Experimental analysis on a varied sample group exhibits robust performance, with perimeter-based analysis showing
about 97% accuracy, feature matching at 95 percent, and OCR attaining 92 percent. These findings show that the system
can effectively detect, categorize, and group waste materials with accuracy that is worthy of use in real-life situations.
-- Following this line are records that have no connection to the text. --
(* ===== verification/SchedTimer.v ===== *)
(** * The idle thread and the timer interrupt keep the invariant *)

From S2P Require Import Prelude OrdList FixedPoint Kernel Thread Synch Sched.
From S2P Require Import SchedInv SchedSwitch SchedOps SchedLock SchedCond.
From S2P Require Import SchedThread.

Open Scope Z_scope.

(** ** The idle thread *)

Lemma exec_idle_loop r k c :
  Pre IdleLoop r k c → ∃ k', exec IdleLoop (recode c r k) = Some k' ∧ Inv k'.
Proof.
  intros P. pose proof P as [I Hc Pcode Pw Pc].
  case_decide as Hi; [|done]. simpl in Pcode. subst r.
  pose proof (Pre_status _ _ _ _ P) as Hst. destruct (Pre_lists _ _ _ _ P) as (Hnr & Hns & Hnw).
  destruct (Pre_thread _ _ _ _ P) as [Hnull Hm].
  set (c' := c <| code := [IdleHlt; IdleLoop; Thread_exit] |> <| status := THREAD_BLOCKED |>).
  set (k1 := k <| interrupts := INTR_OFF |> <| threads ::= insert (current k) c' |>).
  assert (D : PreSwitch k1).
  { destruct I as [W HC Hrs Hsl _ Hctx]. constructor; try done.
    - pose proof W as W'. wf_open W'. unfold wf, k1; simpl.
      eapply Wf_move; [exact W|exact Hc|..]; simpl; try done.
      + apply (wthread _ _ Hc).
      + unfold thread_code_ok. rewrite decide_True by done. simpl. eauto.
      + split; [done|by intros [? _]].
      + by eapply semas_but_refl.
      + intros s sm Hsm Hin. by destruct (Hnw _ _ Hsm).
    - eapply Counts_same; [exact HC|exact Hc|..]; simpl; try done.
      + right; left. intros []; congruence.
      + intros l Hl. by rewrite (Pw _ Hl).
    - eapply fmap_sorted_ext; [|exact Hrs]. intros t _. symmetry. by eapply prio_of_insert.
    - eapply fmap_sorted_ext; [|exact Hsl]. intros t _. symmetry. by eapply wake_of_insert.
    - intros th. simpl. rewrite lookup_insert_eq. by intros [= <-]. }
  simpl. unfold idle_loop, push_frames; simpl.
  erewrite on_thread_Some by (simpl; apply lookup_insert_eq). simpl. rewrite insert_insert_eq.
  erewrite thread_block_eq; [|simpl; apply lookup_insert_eq|done..|apply I|done].
  simpl. rewrite insert_insert_eq.
  destruct (schedule_ok _ _ D (lookup_insert_eq _ _ _)) as (nh & _ & Heq & HI).
  eexists. split; [exact Heq|exact HI].
Qed.

(** ** Inside the interrupt handler *)

(** The invariant while the handler runs, with the run queue perhaps not
    sorted. *)
Record Core (k : kernel) : Prop := {
  core_wf : wf k;
  core_counts : counts k;
  core_sleep : sleep_sorted k;
  core_running : ∃ c, threads k !! current k = Some c ∧
    status c = THREAD_RUNNING ∧ is_loop (code c) = false;
}.

Lemma Core_Inv k :
  Core k → ready_sorted k → Inv (k <| in_external_intr := false |>).
Proof.
  intros [W HC Hs (c & Hc & Hst & Hl)] Hr. constructor; try done.
  exists c. split_and!; try done. by rewrite Hl.
Qed.

Lemma Inv_Core k c :
  Inv k → threads k !! current k = Some c → is_loop (code c) = false → Core k.
Proof.
  intros I Hc Hl. pose proof (Inv_running _ _ I Hc). destruct I. constructor; eauto.
Qed.

Lemma touch_Core k t th th' k' :
  Core k → threads k !! t = Some th → threads k' = <[t := th']> (threads k) →
  status th' = status th → code th' = code th → thread_ok (locks k) t th' →
  wake_tick th' = wake_tick th → same_rest k k' → semas k' = semas k →
  locks k' = locks k → Core k'.
Proof.
  intros [W HC Hss (c & Hcur & Hcr & Hloop)] Ht HT Hs Hc Hok Hw
    [Ecur Erd Eal Esl Eid Ein Etid Econ] HS HL. constructor.
  - unfold wf. rewrite HT, Ecur, Erd, Eal, Esl, Eid, Ein, Etid, HS, HL, Econ. by eapply Wf_touch.
  - unfold counts. rewrite HT, HS, HL. eapply Counts_same; [exact HC|exact Ht|..];
      rewrite ?Hs, ?Hc; try done.
    destruct (decide (status th = THREAD_BLOCKED ∧ code th = [])); [by left|by right; left].
  - unfold sleep_sorted. rewrite Esl. eapply fmap_sorted_ext; [|exact Hss].
    intros x _. symmetry. by eapply wake_of_insert.
  - rewrite HT, Ecur. destruct (decide (t = current k)) as [->|].
    + exists th'. rewrite lookup_insert_eq. simplify_eq. rewrite Hs, Hc. done.
    + exists c. rewrite lookup_insert_ne by done. done.
Qed.

(** A per-thread computation of the feedback scheduler. *)
Definition retouches (func : Z → kernel → option kernel) : Prop :=
  ∀ t k th, threads k !! t = Some th → ∃ th',
    func t k = Some (k <| threads ::= insert t th' |>) ∧
    status th' = status th ∧ code th' = code th ∧ magic th' = magic th ∧
    waiting_lock th' = waiting_lock th ∧ wake_tick th' = wake_tick th.

Lemma insert_self_thread k t th :
  threads k !! t = Some th → k = k <| threads ::= insert t th |>.
Proof. intros H. destruct k; simpl in *. by rewrite insert_id. Qed.

Lemma calc_priority_retouches : retouches mlfqs_calc_priority.
Proof.
  intros t k th Ht. unfold mlfqs_calc_priority. case_match.
  - exists th. by rewrite <-insert_self_thread.
  - rewrite (on_thread_Some _ _ _ _ Ht). eexists. by split.
Qed.

Lemma calc_recent_cpu_retouches : retouches mlfqs_calc_recent_cpu.
Proof.
  intros t k th Ht. unfold mlfqs_calc_recent_cpu. case_match.
  - exists th. by rewrite <-insert_self_thread.
  - rewrite (on_thread_Some _ _ _ _ Ht). eexists. by split.
Qed.

Lemma foreach_Core func k :
  retouches func → Core k → interrupts k = INTR_OFF →
  ∃ T', thread_foreach func k = Some (k <| threads := T' |>) ∧ Core (k <| threads := T' |>).
Proof.
  intros Hf C Hoff. unfold thread_foreach, intr_off, intr_get_level. rewrite Hoff. simpl.
  pose proof (core_wf _ C) as W. pose proof (wf_all _ _ _ _ _ _ _ _ _ _ _ W) as Hall.
  enough (∀ l k0, Core k0 → (∀ t, t ∈ l → is_Some (threads k0 !! t)) →
    ∃ T', foldl (λ acc t, k ← acc; func t k) (Some k0) l = Some (k0 <| threads := T' |>) ∧
          Core (k0 <| threads := T' |>)) by eauto.
  clear -Hf. induction l as [|t l IH]; intros k0 C Hl; simpl.
  - exists (threads k0). destruct k0; done.
  - destruct (Hl t) as [th Ht]; [left|].
    destruct (Hf t k0 th Ht) as (th' & -> & Hs & Hc & Hm & Hw & Hwk).
    destruct (IH (k0 <| threads ::= insert t th' |>)) as (T' & HT' & C').
    + eapply (touch_Core k0 t th th'); try done.
      unfold thread_ok. rewrite Hm, Hw. pose proof (core_wf _ C) as W. wf_open W. by apply wthread.
    + intros x Hx. simpl. destruct (decide (x = t)) as [->|].
      * rewrite lookup_insert_eq. eauto.
      * rewrite lookup_insert_ne by done. apply Hl. by right.
    + exists T'. split; [exact HT'|exact C'].
Qed.

Lemma Core_ready_perm k rd' : Core k → rd' ≡ₚ ready_list k → Core (k <| ready_list := rd' |>).
Proof.
  intros [W HC Hs Hr] Hp. constructor; try done. unfold wf; simpl.
  wf_open W. constructor; auto; setoid_rewrite Hp; done.
Qed.

Lemma isort_sorted_ge (f : Z → Z) (l : list Z) :
  StronglySorted Z.ge (f <$> isort (λ a b, f b <? f a) l).
Proof.
  unfold isort. assert (StronglySorted Z.ge (f <$> @nil Z)) as H by constructor.
  revert H. generalize (@nil Z) as acc. induction l as [|x l IH]; intros acc Hacc; simpl; [done|].
  by apply IH, insert_sorted_ge.
Qed.

(** What the handler's parts keep besides the invariant. *)
Definition in_handler (k : kernel) : Prop :=
  in_external_intr k = true ∧ interrupts k = INTR_OFF.

Lemma update_all_priorities_ok k :
  Core k → in_handler k →
  ∃ k', mlfqs_update_all_priorities k = Some k' ∧ Core k' ∧ ready_sorted k' ∧ in_handler k'.
Proof.
  intros C [Hx Hoff]. unfold mlfqs_update_all_priorities.
  destruct (foreach_Core _ k calc_priority_retouches C Hoff) as (T' & -> & C'). simpl.
  eexists. split; [done|]. split_and!; try done.
  - refine (Core_ready_perm _ _ C' _). apply isort_perm.
  - set (f := prio_of (k <| threads := T' |>)). eapply (fmap_sorted_ext _ f); [done|].
    exact (isort_sorted_ge f (ready_list k)).
Qed.

Lemma update_load_avg_ok k :
  Core k → in_handler k →
  ∃ k', mlfqs_update_load_avg_and_recent_cpu k = Some k' ∧ Core k' ∧ in_handler k'.
Proof.
  intros C [Hx Hoff]. pose proof (core_running _ C) as (c & Hc & Hst & _).
  unfold mlfqs_update_load_avg_and_recent_cpu.
  rewrite (thread_current_eq _ _ (core_wf _ C) Hc Hst). cbn [mbind option_bind].
  match goal with |- context [thread_foreach _ ?K] => set (k1 := K) end.
  assert (C1 : Core k1) by (destruct C; by constructor).
  destruct (foreach_Core _ k1 calc_recent_cpu_retouches C1 Hoff) as (T' & -> & C').
  eexists. split; [done|]. split; [done|]. by split.
Qed.

Lemma thread_tick_ok k :
  Core k → ready_sorted k → in_handler k →
  ∃ k', thread_tick k = Some k' ∧ Core k' ∧ ready_sorted k' ∧ in_handler k'.
Proof.
  intros C Hr Hh. pose proof (core_running _ C) as (c & Hc & Hst & _).
  unfold thread_tick. rewrite (thread_current_eq _ _ (core_wf _ C) Hc Hst). cbn [mbind option_bind].
  match goal with |- context [thread_mlfqs ?K && _] => set (k1 := K) end.
  assert (H1 : Core k1 ∧ ready_sorted k1 ∧ in_handler k1 ∧
               threads k1 = threads k ∧ current k1 = current k).
  { subst k1. destruct C, Hh. case_match; done. }
  clearbody k1. destruct H1 as (C1 & Hr1 & Hh1 & HT1 & Hc1).
  assert (∃ k2, (if thread_mlfqs k1 && negb (current k =? idle_thread k1)
       then on_thread (current k) (λ th, th <| recent_cpu ::= λ r, int32 (FP_ADD_INT r 1) |>) k1
       else Some k1) = Some k2 ∧ Core k2 ∧ ready_sorted k2 ∧ in_handler k2)
    as (k2 & -> & C2 & Hr2 & Hh2).
  { case_match; [|by eauto]. rewrite <-HT1, <-Hc1 in Hc. rewrite <-Hc1.
    rewrite (on_thread_Some _ _ _ _ Hc). eexists. split; [done|]. split_and!; [|  |done..].
    - eapply (touch_Core k1 (current k1) c); [done|done|simpl; reflexivity|done..| |done|done|done|done].
      pose proof (core_wf _ C1) as W. wf_open W. apply (wthread _ _ Hc).
    - eapply fmap_sorted_ext; [|exact Hr1]. intros t _. symmetry. by eapply prio_of_insert. }
  cbn [mbind option_bind].
  set (ct := idle_ticks k2 + kernel_ticks k2).
  assert (∃ k3, (if thread_mlfqs k2 && (Z.rem ct TIMER_FREQ =? 0)
        then k0 ← mlfqs_update_load_avg_and_recent_cpu k2; mlfqs_update_all_priorities k0
        else if thread_mlfqs k2 && (Z.rem ct TIME_SLICE =? 0)
             then mlfqs_update_all_priorities k2 else Some k2) = Some k3 ∧
      Core k3 ∧ ready_sorted k3 ∧ in_handler k3) as (k3 & -> & C3 & Hr3 & Hh3).
  { case_match.
    - destruct (update_load_avg_ok k2 C2 Hh2) as (k3 & -> & C3 & Hh3). cbn [mbind option_bind].
      by apply update_all_priorities_ok.
    - case_match; [by apply update_all_priorities_ok|by eauto 10]. }
  cbn [mbind option_bind]. unfold intr_yield_on_return, intr_context.
  destruct C3, Hh3 as [Hx Hoff].
  case_match; [|by eexists; split_and!; [done|by constructor|done|by split]].
  change (in_external_intr (k3 <| thread_ticks ::= Z.succ |>)) with (in_external_intr k3).
  rewrite Hx. simpl. eexists. split_and!; [done|by constructor|done|by split].
Qed.

(** Sleeping threads whose time has come are woken. *)
Lemma thread_wake_loop_ok tick sl k :
  sleep_list k = sl → Core k → ready_sorted k → in_handler k →
  ∃ k', thread_wake_loop sl tick k = Some k' ∧ Core k' ∧ ready_sorted k' ∧ in_handler k'.
Proof.
  revert k. induction sl as [|t sl IH]; intros k Hsl C Hr Hh; simpl; [by eauto 10|].
  pose proof (core_wf _ C) as W. pose proof W as W'. wf_open W'.
  destruct (wsleep t) as (Hi & th & old & cd & Ht & Hst & Hcd); [rewrite Hsl; left|].
  rewrite Ht. simpl. case_match; [by eauto 10|].
  destruct (wthread _ _ Ht) as (Hn & Hm & _).
  rewrite (thread_unblock_eq _ t th) by (done || by right; apply Hh).
  cbn [mbind option_bind]. apply IH; [done|..].
  - pose proof (Core_Inv _ C Hr) as I. pose proof (core_running _ C) as (c & Hc & Hcst & Hcl).
    assert (I' : Inv (unblocked (k <| in_external_intr := false |> <| sleep_list := sl |>
                         <| semas := semas k |>) t th)).
    { apply (unblocked_Inv (k <| in_external_intr := false |>)); try done.
      - by rewrite Hcd.
      - simpl. rewrite Hsl. apply same_but_tail. by rewrite <-Hsl.
      - rewrite Hsl in wsleep_nodup. by apply NoDup_cons in wsleep_nodup as [? _].
      - pose proof (core_sleep _ C) as Hss. unfold sleep_sorted in Hss. rewrite Hsl in Hss.
        by apply StronglySorted_inv in Hss as [? _].
      - by eapply semas_but_refl.
      - intros s sm Hsm (_ & ? & ? & ?)%(Wf_in_waiters _ _ _ _ _ _ _ _ _ _ _ W _ _ _ _ Ht Hsm).
        congruence. }
    destruct I'. constructor; try done.
    exists c. simpl. split_and!; [|done..]. rewrite lookup_insert_ne; [done|]. congruence.
  - unfold ready_sorted. simpl. eapply (fmap_sorted_ext _ (prio_of k)).
    + intros x _. symmetry. by eapply prio_of_insert.
    + exact (insert_sorted_ge (prio_of k) t (ready_list k) Hr).
  - done.
Qed.

Lemma rest_Pre k c :
  Inv k → threads k !! current k = Some c → is_loop (code c) = false →
  Pre IntrReturn (code c) k c.
Proof.
  intros I Hc Hl. constructor; try done.
  pose proof (Inv_running _ _ I Hc) as Hst. pose proof (inv_wf _ I) as W. wf_open W.
  specialize (wcode _ _ Hc). unfold thread_code_ok in wcode. case_decide; [done|].
  destruct wcode as [Hw|(_ & [?|?] & _)]; [|congruence..]. simpl. by apply code_ok_wf.
Qed.

Lemma push_neutral_Inv k c k' :
  Inv k → threads k !! current k = Some c → is_loop (code c) = false →
  threads k' = <[current k := c <| code ::= cons IntrReturn |>]> (threads k) →
  same_rest k k' → semas k' = semas k → locks k' = locks k → in_external_intr k' = false →
  Inv k'.
Proof.
  intros I Hc Hl HT HR HS HL Hx. pose proof (rest_Pre _ _ I Hc Hl) as P.
  eapply Inv_recode; [exact P|exact HT|done..|by eapply same_thread_code|done|done|done|].
  pose proof (p_code _ _ _ _ P) as Hcode. unfold thread_code_ok.
  case_decide; [done|by left].
Qed.

(** The timer interrupt. *)
Lemma intr_handler_ok k c :
  Inv k → threads k !! current k = Some c → is_loop (code c) = false →
  ∃ k', intr_handler k = Some k' ∧ Inv k'.
Proof.
  intros I Hc Hl. pose proof (Inv_Core _ _ I Hc Hl) as C. pose proof (inv_ready _ I) as Hr.
  unfold intr_handler, intr_context, intr_off. simpl. rewrite (inv_context _ I). simpl.
  unfold timer_interrupt.
  match goal with |- context [thread_tick ?K] => set (k1 := K) end.
  destruct (thread_tick_ok k1) as (k2 & -> & C2 & Hr2 & Hh2);
    [destruct C; by constructor|exact Hr|done|].
  cbn [mbind option_bind]. unfold thread_wake.
  destruct (thread_wake_loop_ok (ticks k2) (sleep_list k2) k2 eq_refl C2 Hr2 Hh2)
    as (k3 & -> & C3 & Hr3 & [Hx Hoff]).
  cbn [mbind option_bind]. unfold intr_get_level. rewrite Hoff, Hx. simpl.
  pose proof (core_running _ C3) as (c3 & Hc3 & Hst3 & Hl3).
  unfold push_frames. erewrite on_thread_Some by exact Hc3. cbn [mbind option_bind].
  pose proof (Core_Inv _ C3 Hr3) as I3.
  match goal with |- context [yield_on_return ?K] => set (k4 := K) end.
  assert (I4 : Inv k4).
  { eapply (push_neutral_Inv (k3 <| in_external_intr := false |>) c3); try done. }
  assert (Hc4 : threads k4 !! current k4 = Some (c3 <| code ::= cons IntrReturn |>)).
  { simpl. apply lookup_insert_eq. }
  clearbody k4. case_match; [|by eauto]. by eapply thread_yield_ok.
Qed.

Lemma exec_idle_hlt r k c :
  Pre IdleHlt r k c → ∃ k', exec IdleHlt (recode c r k) = Some k' ∧ Inv k'.
Proof.
  intros P. pose proof P as [I Hc Pcode Pw Pc]. case_decide as Hi; [|done].
  simpl in Pcode. destruct Pcode as (r' & -> & ->).
  simpl. unfold idle_hlt. change intr_enable with (intr_set_level INTR_ON).
  rewrite intr_set_level_eq by apply I. cbn [mbind option_bind].
  eapply (intr_handler_ok _ (c <| code := [IdleLoop; Thread_exit] |>));
    [|simpl; apply lookup_insert_eq|done].
  eapply (Inv_recode _ _ _ _ (c <| code := [IdleLoop; Thread_exit] |>)); [exact P|..]; simpl; try done.
  - apply I.
  - by eapply same_thread_code.
  - unfold thread_code_ok. by rewrite decide_True.
Qed.
(** A thread that has just been initialised. *)
Lemma fresh_Donors k k' t th :
  Donors k → threads k !! t = None → threads k' = <[t := th]> (threads k) →
  locks k' = locks k → thread_mlfqs k' = thread_mlfqs k →
  donations th = [] → waiting_lock th = NULL → Donors k'.
Proof.
  intros D Ht HT HL Hm Hd Hw.
  assert (Hcase : ∀ x xh, threads k' !! x = Some xh →
    (x = t ∧ xh = th) ∨ (x ≠ t ∧ threads k !! x = Some xh)).
  { intros x xh. rewrite HT. intros [[<- <-]|[? ?]]%lookup_insert_Some; auto. }
  constructor.
  - intros x xh [[-> ->]|[? Hx]]%Hcase; [done|by eapply (don_wait _ D)].
  - intros x xh d [[-> ->]|[? Hx]]%Hcase Hin; [rewrite Hd in Hin; by apply elem_of_nil in Hin|].
    destruct (don_list _ D _ _ _ Hx Hin) as (dh & lk & Hdh & ?). exists dh, lk.
    rewrite HT, HL, lookup_insert_ne by (intros ->; congruence). done.
  - intros x xh [[-> ->]|[? Hx]]%Hcase; [rewrite Hd; constructor|by eapply (don_nodup _ D)].
  - intros x xh [[-> ->]|[? Hx]]%Hcase; [done|by eapply (don_dying _ D)].
  - rewrite Hm. intros x xh [[-> ->]|[? Hx]]%Hcase; [done|by eapply (don_mlfqs _ D)].
Qed.

Lemma lock_acquire_Donors l k c k' :
  threads k !! current k = Some c → waiting_lock c = NULL →
  lock_acquire l k = Some k' → Donors k → Donors k'.
Proof.
  intros Hc Hw H D. unfold lock_acquire in H. bind_inv H.
  destruct (thread_current_running _ _ E) as (-> & c' & Hc' & Hst). rewrite Hc in Hc'.
  injection Hc' as <-. pose proof (push_frames_idle_Donors _ _ _ _ _ Hc Hw E5 D) as D0.
  unfold push_frames in E5. rewrite (on_thread_Some _ _ _ _ Hc) in E5. injection E5 as <-.
  case_match eqn:Eb; [|by simplify_eq]. bool_simp. bind_inv H.
  eapply donate_priority_Donors; [done|].
  erewrite on_thread_Some in E5 by (simpl; apply lookup_insert_eq). injection E5 as <-.
  unfold lock_held_by_current_thread in E2. bind_inv E2. simplify_eq. bool_simp.
  unfold on_thread in E6. destruct (threads _ !! holder l0) as [hd|] eqn:Hhd in E6; [|done].
  simpl in Hhd. rewrite insert_insert_eq, lookup_insert_ne in Hhd by congruence.
  injection E6 as <-. bool_simp.
  eapply (donor_Donors _ _ (current k) _ (holder l0) hd l l0); [exact D0|simpl; apply lookup_insert_eq|..]; simpl; try done.
  - by rewrite Hst.
  - by rewrite lookup_insert_ne by congruence.
  - by rewrite Z.eqb_refl.
Qed.
Definition bitmap_set_multiple (b : bitmap) (start cnt : Z) (value : bool) : option bitmap :=
  assert! start <=? bit_cnt b;
  assert! u32 (start + cnt) <=? bit_cnt b;
  bitmap_set_loop (Z.to_nat cnt) b start 0 value.

Definition bitmap_set_all (b : bitmap) (value : bool) : option bitmap :=
  bitmap_set_multiple b 0 (bitmap_size b) value.

Fixpoint bitmap_count_loop (n : nat) (b : bitmap) (start i : Z) (value : bool)
    (value_cnt : Z) : option Z :=
  match n with
  | O => Some value_cnt
  | S n =>
      t ← bitmap_test b (u32 (start + i));
      bitmap_count_loop n b start (i + 1) value
        (if eqb t value then value_cnt + 1 else value_cnt)
  end.

Definition bitmap_count (b : bitmap) (start cnt : Z) (value : bool) : option Z :=
  assert! start <=? bit_cnt b;
  assert! u32 (start + cnt) <=? bit_cnt b;
  bitmap_count_loop (Z.to_nat cnt) b start 0 value 0.

Fixpoint bitmap_contains_loop (n : nat) (b : bitmap) (start i : Z) (value : bool) : option bool :=
  match n with
  | O => Some false
  | S n =>
      t ← bitmap_test b (u32 (start + i));
      if eqb t value then Some true else bitmap_contains_loop n b start (i + 1) value
  end.

Definition bitmap_contains (b : bitmap) (start cnt : Z) (value : bool) : option bool :=
  assert! start <=? bit_cnt b;
  assert! u32 (start + cnt) <=? bit_cnt b;
  bitmap_contains_loop (Z.to_nat cnt) b start 0 value.

Definition bitmap_any (b : bitmap) (start cnt : Z) : option bool :=
  bitmap_contains b start cnt true.
Definition bitmap_none (b : bitmap) (start cnt : Z) : option bool :=
  r ← bitmap_contains b start cnt true; Some (negb r).
Definition bitmap_all (b : bitmap) (start cnt : Z) : option bool :=
  r ← bitmap_contains b start cnt false; Some (negb r).

(** The loop of [bitmap_scan] from [i] on, with [n] iterations left. *)
Fixpoint bitmap_scan_loop (n : nat) (b : bitmap) (i cnt : Z) (value : bool) : option Z :=
  match n with
  | O => Some BITMAP_ERROR
  | S n =>
      c ← bitmap_contains b i cnt (negb value);
      if negb c then Some i else bitmap_scan_loop n b (i + 1) cnt value
  end.

Definition bitmap_scan (b : bitmap) (start cnt : Z) (value : bool) : option Z :=
  assert! start <=? bit_cnt b;
  if cnt <=? bit_cnt b then
    let last := bit_cnt b - cnt in
    bitmap_scan_loop (Z.to_nat (last + 1 - start)) b start cnt value
  else Some BITMAP_ERROR.

Definition bitmap_scan_and_flip (b : bitmap) (start cnt : Z) (value : bool) :
    option (bitmap * Z) :=
  idx ← bitmap_scan b start cnt value;
  if negb (idx =? BITMAP_ERROR) then
    b' ← bitmap_set_multiple b idx cnt (negb value);
    Some (b', idx)
  else Some (b, idx).

(** [bitmap_create]: [b_ok] and [block] are the results of the two calls of
    [malloc]; [block] has the elements of the new storage, whose contents are
    arbitrary. *)
Definition bitmap_create (b_ok : bool) (block : option (list Z)) (cnt : Z) :
    option (option bitmap) :=
  if b_ok then
    match block with
    | Some ws => b ← bitmap_set_all (mk_bitmap cnt ws) false; Some (Some b)
    | None =>
        if cnt =? 0 then b ← bitmap_set_all (mk_bitmap cnt []) false; Some (Some b)
        else Some None
    end
  else Some None.
Lemma block_of_idx s u pages cnt : palloc_wf s → block_of s u pages cnt →
  ∃ idx, 0 ≤ idx ∧ pages = page_addr (get_pool s u) idx ∧
         idx + cnt ≤ bit_cnt (used_map (get_pool s u)).
Proof.
  intros W (Hc & Ha & Hb & He). pose proof (pool_aligned _ (palloc_pool s u W)) as Hal.
  exists ((pages - base (get_pool s u)) / 4096). unfold page_addr, pool_size in *.
  change PGSIZE with 4096 in *.
  pose proof (Z.div_mod (pages - base (get_pool s u)) 4096) as E.
  rewrite Zminus_mod, Ha, Hal in E. change ((0 - 0) mod 4096) with 0 in E.
  split; [apply Z.div_pos; lia|]. lia.
Qed.

Lemma page_from_pool_addr p idx : pool_wf p → 0 ≤ idx < bit_cnt (used_map p) →
  page_from_pool p (page_addr p idx) = true.
Proof.
  intros W Hi. unfold page_from_pool, bitmap_size. rewrite !pg_no_eq.
  unfold page_addr. rewrite (Z.mul_comm 4096), Z_div_plus_full by lia.
  pose proof (pool_cnt_small p W). pose proof (pool_fits p W). pose proof (pool_base p W).
  assert (0 ≤ base p / 4096 < 2 ^ 20).
  { split; [apply Z.div_pos; lia|]. apply Z.div_lt_upper_bound; [lia|].
    unfold pool_size in *. change PGSIZE with 4096 in *. lia. }
  rewrite u32_small by (unfold is_u32; lia).
  rewrite andb_true_iff, Z.leb_le, Z.ltb_lt. lia.
Qed.

(** A page of the user pool is not taken for one of the kernel pool. *)
Lemma page_not_kernel s idx : palloc_wf s → 0 ≤ idx →
  page_from_pool (kernel_pool s) (page_addr (user_pool s) idx) = false.
Proof.
  intros [Wk Wu Ha] Hi. unfold page_from_pool, bitmap_size. rewrite !pg_no_eq.
  pose proof (pool_cnt_small _ Wk). pose proof (pool_fits _ Wk). pose proof (pool_base _ Wk).
  apply andb_false_iff. right. apply Z.ltb_ge. unfold page_addr, pool_size in *.
  change PGSIZE with 4096 in *.
  assert (0 ≤ base (kernel_pool s) / 4096 < 2 ^ 20).
  { split; [apply Z.div_pos; lia|]. apply Z.div_lt_upper_bound; lia. }
  rewrite u32_small by (unfold is_u32; lia).
  rewrite <-Z.div_add by lia. apply Z.div_le_mono; lia.
Qed.

(** [palloc_free_multiple] finds the pool of a block. *)
Lemma page_pool s u idx : palloc_wf s → 0 ≤ idx < bit_cnt (used_map (get_pool s u)) →
  (if page_from_pool (kernel_pool s) (page_addr (get_pool s u) idx) then Some false
   else if page_from_pool (user_pool s) (page_addr (get_pool s u) idx) then Some true
   else None) = Some u.
Proof.
  intros W Hi. destruct u; simpl in *.
  - rewrite page_not_kernel by (done || lia). by rewrite page_from_pool_addr by (done || apply W).
  - by rewrite page_from_pool_addr by (done || apply W).
Qed.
The
next generation can involve more frame rate image capture, better lighting optimization, and hardware acceleration to
increase throughput and scalability. On the whole, this research shows that a low-cost computer- vision-based architecture
can be successfully used to automate waste segregation processes, providing a viable alternative to manual sorting
operations.
Keywords :
Automated Waste Segregation,Computer Vision,Object Detection, Feature Matching,OCR,Raspberry Pi,Conveyor System.